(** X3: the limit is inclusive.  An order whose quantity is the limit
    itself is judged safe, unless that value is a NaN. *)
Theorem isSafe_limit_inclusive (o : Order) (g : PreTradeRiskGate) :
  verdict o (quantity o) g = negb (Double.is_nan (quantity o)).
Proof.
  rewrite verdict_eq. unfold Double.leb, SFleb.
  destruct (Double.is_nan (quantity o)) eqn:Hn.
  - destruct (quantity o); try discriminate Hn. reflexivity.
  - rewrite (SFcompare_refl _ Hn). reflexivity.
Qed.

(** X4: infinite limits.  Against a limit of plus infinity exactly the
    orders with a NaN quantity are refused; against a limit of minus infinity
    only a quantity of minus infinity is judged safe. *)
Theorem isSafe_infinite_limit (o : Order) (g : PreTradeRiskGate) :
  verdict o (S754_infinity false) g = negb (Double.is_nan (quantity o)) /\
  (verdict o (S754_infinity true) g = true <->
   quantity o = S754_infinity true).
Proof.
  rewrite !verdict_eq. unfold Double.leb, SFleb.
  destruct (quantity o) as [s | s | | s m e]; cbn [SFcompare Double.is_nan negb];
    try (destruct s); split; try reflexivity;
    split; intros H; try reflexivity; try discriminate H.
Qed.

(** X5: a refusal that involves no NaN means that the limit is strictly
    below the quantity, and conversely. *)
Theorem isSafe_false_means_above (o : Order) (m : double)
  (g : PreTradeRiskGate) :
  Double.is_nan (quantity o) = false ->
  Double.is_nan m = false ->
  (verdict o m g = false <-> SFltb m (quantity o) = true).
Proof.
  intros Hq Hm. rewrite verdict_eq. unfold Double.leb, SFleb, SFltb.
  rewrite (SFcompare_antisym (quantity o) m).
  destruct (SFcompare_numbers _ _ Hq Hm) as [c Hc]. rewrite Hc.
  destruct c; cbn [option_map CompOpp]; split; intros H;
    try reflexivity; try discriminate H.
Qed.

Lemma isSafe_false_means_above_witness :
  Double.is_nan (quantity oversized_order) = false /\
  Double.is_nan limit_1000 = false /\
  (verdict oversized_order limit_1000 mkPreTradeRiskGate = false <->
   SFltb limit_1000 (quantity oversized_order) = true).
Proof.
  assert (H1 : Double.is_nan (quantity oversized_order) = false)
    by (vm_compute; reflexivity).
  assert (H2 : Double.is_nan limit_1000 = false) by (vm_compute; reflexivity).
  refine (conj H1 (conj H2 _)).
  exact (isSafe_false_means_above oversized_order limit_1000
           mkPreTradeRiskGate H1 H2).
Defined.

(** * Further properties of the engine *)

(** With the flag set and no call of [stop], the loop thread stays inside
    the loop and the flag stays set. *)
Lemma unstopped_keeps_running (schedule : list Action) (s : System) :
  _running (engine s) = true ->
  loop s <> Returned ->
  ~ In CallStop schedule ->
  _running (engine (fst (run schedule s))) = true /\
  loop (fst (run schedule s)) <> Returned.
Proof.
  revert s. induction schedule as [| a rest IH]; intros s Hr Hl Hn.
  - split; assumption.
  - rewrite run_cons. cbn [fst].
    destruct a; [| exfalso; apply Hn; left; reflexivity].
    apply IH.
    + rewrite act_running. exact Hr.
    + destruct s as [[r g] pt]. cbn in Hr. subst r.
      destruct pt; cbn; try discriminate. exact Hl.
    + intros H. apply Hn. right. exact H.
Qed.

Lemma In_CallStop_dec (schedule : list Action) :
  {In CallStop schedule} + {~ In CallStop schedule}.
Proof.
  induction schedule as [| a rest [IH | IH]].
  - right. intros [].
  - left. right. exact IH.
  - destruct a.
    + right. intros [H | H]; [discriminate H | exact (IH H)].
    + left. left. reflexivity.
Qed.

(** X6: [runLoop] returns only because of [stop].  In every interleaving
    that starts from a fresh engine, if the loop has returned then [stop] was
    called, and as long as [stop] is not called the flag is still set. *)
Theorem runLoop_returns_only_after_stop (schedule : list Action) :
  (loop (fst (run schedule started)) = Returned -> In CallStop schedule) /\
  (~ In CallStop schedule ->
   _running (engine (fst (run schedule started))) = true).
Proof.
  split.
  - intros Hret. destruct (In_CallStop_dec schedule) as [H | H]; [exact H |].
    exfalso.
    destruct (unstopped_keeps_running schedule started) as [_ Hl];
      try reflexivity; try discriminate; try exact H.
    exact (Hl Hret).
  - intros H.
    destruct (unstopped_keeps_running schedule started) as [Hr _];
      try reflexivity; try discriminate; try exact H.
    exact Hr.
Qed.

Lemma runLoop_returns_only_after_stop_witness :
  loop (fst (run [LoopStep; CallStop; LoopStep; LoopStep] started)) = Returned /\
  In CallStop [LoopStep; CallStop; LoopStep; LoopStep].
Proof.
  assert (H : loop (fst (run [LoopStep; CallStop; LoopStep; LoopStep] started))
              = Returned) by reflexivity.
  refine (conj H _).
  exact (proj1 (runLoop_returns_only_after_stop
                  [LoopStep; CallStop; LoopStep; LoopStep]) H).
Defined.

▸ **The task**
The required output is the line containing "destruct (unstopped_keeps_running schedule started) as [Hr" through the last line of the records above, each copied exactly and nothing more.

▸ **Answer area**
    destruct (unstopped_keeps_running schedule started) as [Hr _];
      try reflexivity; try discriminate; try exact H.
    exact Hr.
Qed.

Lemma runLoop_returns_only_after_stop_witness :
  loop (fst (run [LoopStep; CallStop; LoopStep; LoopStep] started)) = Returned /\
  In CallStop [LoopStep; CallStop; LoopStep; LoopStep].
Proof.
  assert (H : loop (fst (run [LoopStep; CallStop; LoopStep; LoopStep] started))
              = Returned) by reflexivity.
  refine (conj H _).
  exact (proj1 (runLoop_returns_only_after_stop
                  [LoopStep; CallStop; LoopStep; LoopStep]) H).
Defined.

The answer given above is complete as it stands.